Parity in the Eldership and the Need for Balance (part 5 of 5)

by | Dec 5, 2018 | Ecclesiology

Part 1    Part 2    Part 3  Part 4

In this last post I want simply to collect a number of practical thoughts which flow out of a biblical view of the plurality, parity, and diversity of the eldership.

1.) See in the diversity, parity, and plurality of the eldership the glory of the one, supreme, and almighty Shepherd of the church!  I argue here in the same way that the Epistle to the Hebrews argues.  Cf. Hebrews 7:19-28.  Just as the limited duration and plurality of levitical priests pointed forward to the one, everlasting priest after the order of Melchizedek, so also the plurality of human pastors, the parity of human elders, and the diversity of human elders points up to the glory of the Chief Shepherd of the church.  He alone can make us perfect in every good work to do His will working in us that which is well-pleasing in God’s sight.

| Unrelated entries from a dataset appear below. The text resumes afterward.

(* ===== verification/EventExamples.v ===== *)
(** * A concrete event base

    An environment with a simple backend and clock, and a base with two events,
    on which the theorems about events are applied. *)

From S2P Require Import Prelude TimeVal MinHeap EvMap EventBase.
From S2P Require Import EventCore EventInv EventProps EventTimers EventAdd EventConfig EventLoopInv EventDispatch EventLoop EventSignals EventLoopTotal.

(** The clock advances a second with every reading (and starts again in the end); the
    backend is the
    reference backend of EvMap.v and reports nothing. *)
#[export] Instance ex_env : EventEnv := {|
  EB := gmap Z Z;
  EF := unit;
  EBS := nat;
  EW := Z;
  env_op := ref_op;
  env_sig_add n _ := (S n, 0);
  env_sig_del n _ := (n, 0);
  env_dispatch be sbe w _ := (be, sbe, w, Some []);
  env_clock w := (w + 1, (Some (mk_timeval (w `mod` 2 ^ 62) 0), λ _, Some (w `mod` 2 ^ 62, 0)));
  env_realloc_ok _ := true;
  env_calloc_ok _ := true;
  env_sizeof_io := 48;
  env_sizeof_signal := 16;
  env_link_bits := 0
|}.

(** A read event on descriptor 5, and a pure timer of the lower priority. *)
Definition ex_read : event :=
  mk_event EVLIST_INIT 0 EV_CLOSURE_EVENT (-1) 5 0 0 EV_READ 0 evutil_timerclear.
Definition ex_timer : event :=
  mk_event EVLIST_INIT 1 EV_CLOSURE_EVENT (-1) (-1) 0 0 0 0 evutil_timerclear.
Definition ex_memory : gmap evp event := {[ 1 := ex_read; 2 := ex_timer ]}.

Definition ex_b0 : event_base :=
  set_b_activequeues [[]; []] (blank_base ex_memory ∅ 0%nat 1000
    (mk_timer CLOCK_MONOTONIC evutil_timerclear evutil_timerclear) 0).

Lemma ex_memory_idle : idle_memory 2 ex_memory.
Proof.
  split; [done|]. intros e ev He. unfold ex_memory in He.
  apply lookup_insert_Some in He as [[<- <-]|[_ [<- <-]%lookup_singleton_Some]];
    (split; [done|]; split; by vm_compute).
Qed.

Lemma ex_b0_ok : base_ok ex_b0.
Proof. apply empty_base_ok; [split; [repeat constructor|done]|apply ex_memory_idle]. Qed.

(** The base after the clock was read. *)
Definition after_gettime (b : event_base) : event_base := from_option fst b (gettime b).

Definition ex_tv : timeval := mk_timeval 10 500.

Lemma event_add_witness :
  ∃ b' r, event_add_nolock_ ex_b0 1 (Some ex_tv) false = Some (b', r) ∧ base_ok b'.
Proof.
  destruct (event_add_correct ex_b0 1 ex_read (Some ex_tv) false (after_gettime ex_b0) (mk_timeval 1000 0)) as (b' & r & Heq & (Hok & _) & _).
  - exact ex_b0_ok.
  - reflexivity.
  - done.
  - done.
  - done.
  - intros t [= <-]. split; [vm_compute; split; congruence|intros _; vm_compute; split; [congruence|reflexivity]].
  - vm_compute. split; congruence.
  - reflexivity.
  - exists b', r. split; [exact Heq|exact Hok].
Defined.

(** The base after that call, with the read event waiting, and 20 seconds later. *)
Definition ex_b1 : event_base :=
  from_option fst ex_b0 (event_add_nolock_ ex_b0 1 (Some ex_tv) false).
Definition ex_b2 : event_base := set_b_world 1020 ex_b1.

Lemma base_ok_world `{EventEnv} b w : base_ok b → base_ok (set_b_world w b).
Proof. by intros [? ? ? ? ? ? ? ? ? ?]. Qed.

Lemma ex_b1_ok : base_ok ex_b1.
Proof.
  destruct (event_add_spec ex_b0 1 ex_read (Some ex_tv) false (after_gettime ex_b0) (mk_timeval 1000 0))
    as (b' & r & Heq & [Hok _] & _); [apply ex_b0_ok|done|done|done| |reflexivity|].
  - intros t [= <-]. split; [intros Ht; vm_compute in Ht; discriminate|by vm_compute].
  - unfold ex_b1. by rewrite Heq.
Qed.

Lemma ex_b2_ok : base_ok ex_b2.
Proof. apply base_ok_world, ex_b1_ok. Qed.

Lemma ex_heap : elems (b_timeheap ex_b2) = [1].
Proof. vm_compute. reflexivity. Qed.

Definition ex_waiting : event := default ex_read (get_ev ex_b2 1).

Lemma ex_waiting_eq : get_ev ex_b2 1 = Some ex_waiting.
Proof. vm_compute. reflexivity. Qed.

Lemma timeout_process_witness :
  ∃ b' ev', timeout_process ex_b2 = Some b' ∧ get_ev b' 1 = Some ev' ∧
    ev_flags ev' = Z.lor EVLIST_INIT EVLIST_ACTIVE ∧ ev_res ev' = EV_TIMEOUT.
Proof.
  destruct (timeout_process_exact ex_b2 (after_gettime ex_b2) (mk_timeval 1020 0)) as (b' & Heq & Hok & Hfate).
  - exact ex_b2_ok.
  - intros x ev Hx. rewrite ex_heap in Hx. apply list_elem_of_singleton in Hx as ->.
    rewrite ex_waiting_eq. intros [= <-] Hs. vm_compute in Hs. discriminate.
  - reflexivity.
  - destruct (Hfate 1 _ ex_waiting_eq) as (ev' & He' & Hev). exists b', ev'.
    split; [exact Heq|]. split; [exact He'|]. rewrite decide_True in Hev.
    + destruct Hev as (Hfl & Hr & _). rewrite Hfl, Hr. vm_compute. split; reflexivity.
    + split; [rewrite ex_heap; by left|]. vm_compute. by left.
Defined.

Lemma timeout_next_witness :
  ∃ b' tv, timeout_next ex_b1 = Some (b', Some tv) ∧ 0 <= tv_us tv <= 10000500.
Proof.
  assert (Hheap : elems (b_timeheap ex_b1) = [1]) by (vm_compute; reflexivity).
  destruct (timeout_next_earliest ex_b1 (after_gettime ex_b1) (mk_timeval 1002 0))
    as (b' & tv & Heq & Htv).
  - exact ex_b1_ok.
  - reflexivity.
  - vm_compute. split; congruence.
  - intros x ev Hx. rewrite Hheap in Hx. apply list_elem_of_singleton in Hx as ->.
    intros Hev. vm_compute in Hev. injection Hev as <-. split; [vm_compute; split; congruence|vm_compute; split; reflexivity].
  - destruct tv as [tv|]; [|unfold earliest in Htv; rewrite Hheap in Htv; discriminate].
    exists b', tv. split; [exact Heq|]. destruct Htv as (Hpos & _ & Hle).
    specialize (Hle 1 ex_waiting). rewrite Hheap in Hle.
    assert (Hb : Z.max 0 (tv_us (ev_timeout ex_waiting) - tv_us (mk_timeval 1002 0)) = 8000500)
      by (vm_compute; reflexivity).
    rewrite Hb in Hle. split; [exact Hpos|]. transitivity 8000500; [|lia].
    apply Hle; [by left|vm_compute; reflexivity].
Defined.

Lemma event_del_witness :
  ∃ b' r, event_del_nolock_ ex_b2 1 EVENT_DEL_NOBLOCK = Some (b', r) ∧ base_ok b' ∧
    event_count b' = 0.
Proof.
  destruct (event_del_correct ex_b2 1 ex_waiting EVENT_DEL_NOBLOCK) as (b' & r & Heq & Hok & _ & _ & Hn).
  - exact ex_b2_ok.
  - exact ex_waiting_eq.
  - intros Hs. vm_compute in Hs. discriminate.
  - exists b', r. split; [exact Heq|]. split; [exact Hok|]. rewrite Hn. vm_compute. reflexivity.
Defined.

Lemma event_active_witness :
  ∃ b' ev', event_active_nolock_ ex_b2 1 EV_READ 1 = Some b' ∧ get_ev b' 1 = Some ev' ∧
    ev_res ev' = EV_READ.
Proof.
  destruct (event_active_correct ex_b2 1 ex_waiting EV_READ 1) as (b' & Heq & _ & _ & ev' & He & _ & Hr & _).
  - exact ex_b2_ok.
  - exact ex_waiting_eq.
  - exists b', ev'. split; [exact Heq|]. split; [exact He|]. rewrite Hr. vm_compute. reflexivity.
Defined.

(** The two events scheduled to become active later. *)
Definition later (b : event_base) (e : evp) : event_base :=
  default b (event_queue_insert_active_later b e).

Lemma later_ok_base b e ev : base_ok b → get_ev b e = Some ev →
  ev_flags ev &? EVLIST_ACTIVE = false → ev_flags ev &? EVLIST_ACTIVE_LATER = false →
  base_ok (later b e).
Proof.
  intros Hok He Ha Hl. destruct (insert_active_later_spec b e ev Hok He Ha Hl) as (b' & Heq & Hok' & _).
  unfold later. by rewrite Heq.
Qed.

Definition ex_b3 : event_base := later (later ex_b2 2) 1.

Lemma ex_b3_ok : base_ok ex_b3.
Proof.
  apply (later_ok_base _ 1 ex_waiting); [|by vm_compute..].
  apply (later_ok_base _ 2 ex_timer); [apply ex_b2_ok|by vm_compute..].
Qed.

Lemma make_later_witness :
  ∃ b', event_queue_make_later_events_active ex_b3 = Some b' ∧ b_later b' = [] ∧
    b_activequeues b' !! 0%nat = Some [1] ∧ b_activequeues b' !! 1%nat = Some [2].
Proof.
  destruct (make_later_events_active_correct ex_b3 ex_b3_ok) as (b' & Heq & _ & Hl & _ & Hq).
  exists b'. split; [exact Heq|]. split; [exact Hl|]. split.
  - rewrite (Hq 0%nat []); vm_compute; reflexivity.
  - rewrite (Hq 1%nat []); vm_compute; reflexivity.
Defined.

(** A table with a backend that cannot be initialised, one that the configuration
    avoids and one that can be used. *)
Definition ex_eventops : list eventop :=
  [ mk_eventop (bytes_of_string "evport") 0 (λ w, (w, None));
    mk_eventop (bytes_of_string "kqueue") 7 (λ w, (w, Some (∅ : gmap Z Z, 0%nat)));
    mk_eventop (bytes_of_string "epoll") 3 (λ w, (w, Some (∅ : gmap Z Z, 0%nat))) ].
Definition ex_config : event_config :=
  mk_config [bytes_of_string "kqueue"] 0 (mk_timeval (-1) 0) INT_MAX 1 2 0.

Lemma event_base_new_witness :
  ∃ b op, event_base_new_with_config (λ _, false) ex_eventops true ∅ ∅ 0%nat 1000 (Some ex_config)
    = Some (Some (b, op)) ∧ base_ok b ∧ op_name op = bytes_of_string "epoll".
Proof.
  destruct (event_base_new_correct (λ _, false) ex_eventops true ∅ ∅ 0%nat 1000 (Some ex_config))
    as (r & Heq & Hr).
  - split; [done|]. intros e ev He. done.
  - intros w. by eexists.
  - assert (Hn : (λ r, op_name r.2) <$> mjoin (event_base_new_with_config (λ _, false) ex_eventops
      true ∅ ∅ 0%nat 1000 (Some ex_config)) = Some (bytes_of_string "epoll"))
      by (vm_compute; reflexivity).
    rewrite Heq in Hn. destruct r as [[b op]|]; [|discriminate Hn].
    exists b, op. split; [exact Heq|]. split; [apply Hr|]. by apply (inj Some) in Hn.
Defined.

(** The two events active, with different priorities. *)
Definition activate (b : event_base) (e : evp) : event_base :=
  default b (event_active_nolock_ b e EV_READ 1).

Lemma activate_ok b e ev : base_ok b → get_ev b e = Some ev →
  ev_flags ev &? EVLIST_FINALIZING = false → base_ok (activate b e).
Proof.
  intros Hok He Hf. destruct (event_active_spec b e ev EV_READ 1 Hok He Hf) as (b' & Heq & [Hok' _] & _).
  unfold activate. by rewrite Heq.
Qed.

Definition ex_b4 : event_base := set_limits None (activate (activate ex_b2 2) 1).

Lemma ex_b4_ok : base_ok ex_b4.
Proof.
  apply (base_ok_struct (activate (activate ex_b2 2) 1)); [by vm_compute|].
  apply (activate_ok _ 1 ex_waiting); [|by vm_compute..].
  apply (activate_ok _ 2 ex_timer); [apply ex_b2_ok|by vm_compute..].
Qed.

(** Callbacks that append the address of their event to a number. *)
Definition ex_note (e : evp) (res : Z) (w : EW) : EW := (w : Z) * 10 + e.

Lemma process_active_witness :
  ∃ b', event_process_active (observe ex_note) 5 ex_b4 = Some (b', 1) ∧
    b_activequeues b' = [[]; [2]] ∧ (b_world b' : Z) = 10201.
Proof.
  destruct (process_active_order ex_note ex_b4 0 [1] 5) as (b' & Heq & Hok & Hq & Hw).
  - exact ex_b4_ok.
  - by vm_compute.
  - by vm_compute.
  - by vm_compute.
  - by vm_compute.
  - intros k qk Hk. lia.
  - by vm_compute.
  - apply Forall_singleton. eexists. split; [vm_compute; reflexivity|].
    split; [by vm_compute|]. split; [by vm_compute|]. split; [|by left].
    intros Hs. vm_compute in Hs. discriminate.
  - by vm_compute.
  - by vm_compute.
  - simpl. lia.
  - exists b'. split; [exact Heq|]. rewrite Hq, Hw. split; vm_compute; reflexivity.
Defined.

(** A callback that sets the timer and, if it could, deletes the read event. *)
Definition ex_script (b : event_base) (e : evp) (res : Z) : script :=
  script_call (call_event_add 2 (Some ex_tv)) (λ r, if r =? 0 then script_call (call_event_del 1) (λ _, script_return) else script_return).

Definition ex_mine (e : evp) : Prop := e = 1 ∨ e = 2.

Lemma ex_b4_good : good ex_mine ex_b4.
Proof.
  split; [split; [exact ex_b4_ok|by vm_compute]| | |by vm_compute..|split; vm_compute; split; congruence].
  - assert (Hall : map_Forall (λ _ ev, plain ev) (b_evs ex_b4)).
    { assert (E : ∃ ev1 ev2, b_evs ex_b4 = {[ 1 := ev1; 2 := ev2 ]} ∧ plain ev1 ∧ plain ev2).
      { eexists _, _. split; [vm_compute; reflexivity|]. split; (split; [by left|by vm_compute..|intros _; split; vm_compute; split; congruence|intros Hc; vm_compute in Hc; discriminate]). }
      destruct E as (ev1 & ev2 & -> & H1 & H2). apply map_Forall_insert_2; [done|]. by apply map_Forall_singleton. }
    intros e ev He. by apply (Hall e).
  - intros e [->| ->]; vm_compute; eauto.
Qed.

Lemma event_base_loop_witness :
  (∃ b' r, event_base_loop (run_prog ex_script) (10 + S (Z.to_nat INT_MAX)) ex_b4 EVLOOP_ONCE = Some (b', r) ∧ good ex_mine b') ∨
  (∃ b', continues ex_script EVLOOP_ONCE 10 (loop_start ex_b4) b' ∧ good ex_mine b').
Proof.
  destruct (event_base_loop_total (H := ex_env)) with (mine := ex_mine) (prog := ex_script) (fuel := S (Z.to_nat INT_MAX)) (n := 10%nat) (b := ex_b4) (flags := EVLOOP_ONCE)
    as [(b' & r & E & Hg & _)|(_ & b' & Hc & Hg)].
  - intros w. split; [eexists; reflexivity|]. intros c. exists (w `mod` 2 ^ 62), 0. split; [reflexivity|]. pose proof (Z.mod_pos_bound w (2 ^ 62)). lia.
  - intros b e res. cbn. split; [split; [by right|]|].
    + intros t [= <-]. vm_compute. split; split; congruence.
    + intros r. destruct (r =? 0); cbn; [split; [by left|done]|done].
  - exact ex_b4_good.
  - lia.
  - left. exists b', r. split; [exact E|exact Hg].
  - right. exists b'. split; [exact Hc|exact Hg].
Defined.

(** A signal event with two deliveries pending. *)
Definition ex_signal : event :=
  mk_event EVLIST_INIT 0 EV_CLOSURE_EVENT_SIGNAL (-1) 15 2 0 EV_SIGNAL EV_SIGNAL evutil_timerclear.
Definition ex_b5 : event_base :=
  set_b_activequeues [[]] (blank_base {[ 3 := ex_signal ]} ∅ 0%nat 1000
    (mk_timer CLOCK_MONOTONIC evutil_timerclear evutil_timerclear) 0).

Lemma ex_b5_ok : base_ok ex_b5.
Proof.
  apply empty_base_ok; [split; [repeat constructor|done]|]. split; [done|]. intros e ev He.
  change (({[ 3 := ex_signal ]} : gmap evp event) !! e = Some ev) in He.
  apply lookup_singleton_Some in He as [<- <-]. split; [done|]. split; by vm_compute.
Qed.

Lemma signal_closure_witness :
  ∃ b', event_signal_closure (observe ex_note) ex_b5 3 = Some b' ∧ (b_world b' : Z) = 100033.
Proof.
  destruct (signal_closure_calls ex_note ex_b5 3 ex_signal 2) as (b' & Heq & _ & Hw & _).
  - split; [exact ex_b5_ok|]. reflexivity.
  - reflexivity.
  - vm_compute. reflexivity.
  - reflexivity.
  - exists b'. split; [exact Heq|]. rewrite Hw. vm_compute. reflexivity.
Defined.

Lemma signal_delete_witness :
  ∃ b', event_signal_closure delete_self ex_b5 3 = Some b' ∧
    event_del_nolock_ b' 3 EVENT_DEL_AUTOBLOCK = None.
Proof.
  apply (signal_delete_leaves_dangling_pointer ex_b5 3 ex_signal 2 EVENT_DEL_AUTOBLOCK).
  - exact ex_b5_ok.
  - reflexivity.
  - reflexivity.
  - reflexivity.
  - reflexivity.
  - vm_compute. reflexivity.
  - lia.
  - vm_compute. reflexivity.
  - reflexivity.
Defined.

2.) Look not to any human pastor for everything you need.  Do not limit yourself to one pastor’s gifts or teaching.  Do not virtually say I am of Apollos! or I am of Peter! or I am of Paul!  Such a posture is both limiting to your growth and potentially divisive.  Do not look finally to any limited, human pastor, but to the unlimited Christ and His unlimited grace.

3.) Observe the constant need for humility and the perpetual danger of pride in connection with the vocation to which pastors are called.  Thankfully, I have not spent a lot of time in the typical pastors’ fraternals, but I have heard enough about such fraternals to know that they are often characterized by boasting and one-up-manship on the part of those named as Christ’s under-shepherds.  I will also confess to you that I often feel the green monster of envy rising in my own heart and need to thrust the sword of the Spirit through that monster. But equally debilitating to the minister is another monster.  The twin of the green monster of envy is the black monster of discouragement about my lack of usefulness which rises in my heart.  That monster sucks the zeal and desire to labor earnestly for Christ out of my soul.  It says to the pastors’ soul, “It will not do any good to preach.  They will not listen.  You will do no good.  You have never done any good.”  I think this black monster is also born of pride like the green monster.  What will slay both these monsters is deep humility before Christ, the seeking of grace from Christ, and the determination to simply do what Christ has called us to do to the best of our ability.

4.) Be careful not to impose on the eldership your limited, human ideas and structures.  The study of the church and the various views of the eldership that have developed in it is cluttered with views of the eldership which are simply too limiting.  What views am I talking about?  There is the notion that you can have only one pastor in a church.  There is the notion that you can have only one bishop in a church.  There is the notion that you must have a senior pastor who hires and fires the other so-called pastors.  There is the notion that you can have only one supported pastor.  There is the notion that you can impose on the eldership the cookie-cutter view which says that there are only two kinds of elders:  teaching elders and ruling elders. There are other sorts of defective views as well.  Some who get a hold of the biblical vision for the parity and equality of elders go to extremes as well.  Since all elders are equal, then all must have equal profile in the church.  They must all preach or teach or lead equally.  They must be supported equally.  Others who hold the parity of the eldership actually conclude that no elders at all should be financially supported.  Perhaps this was the extreme which Paul was combatting in 1 Timothy 5:17. Others conclude that only missionaries or traveling evangelists should be supported, but not ordinary elders.  All of these views are based on a one-sided and imbalanced view of the eldership which takes one part of the biblical teaching to an extreme and ends up denying other aspects of the biblical teaching.  We must hold together the plurality, the parity, and the diversity of the eldership!

5.) Make sure your church is a good steward of the gifts of its elders. One of the saddest things about the limiting views which I just listed in the previous observation is that often it means that some elders’ gifts are not fully utilized in the church.  Or it means that some men who should be elders are not even recognized by the church.  Or it means that to exercise their God-given gifts men are forced to leave their church to find a place of ministry.  If only there had been in the church a biblical vision for the eldership, if only there had not been the humanly limited views of the eldership that prevail in so many places, the church might have been blessed and God’s kingdom advanced.  But no!  The limited views of the eldership dictated by human wisdom had to be honored; and God’s blessing on the church through gifted men was lost.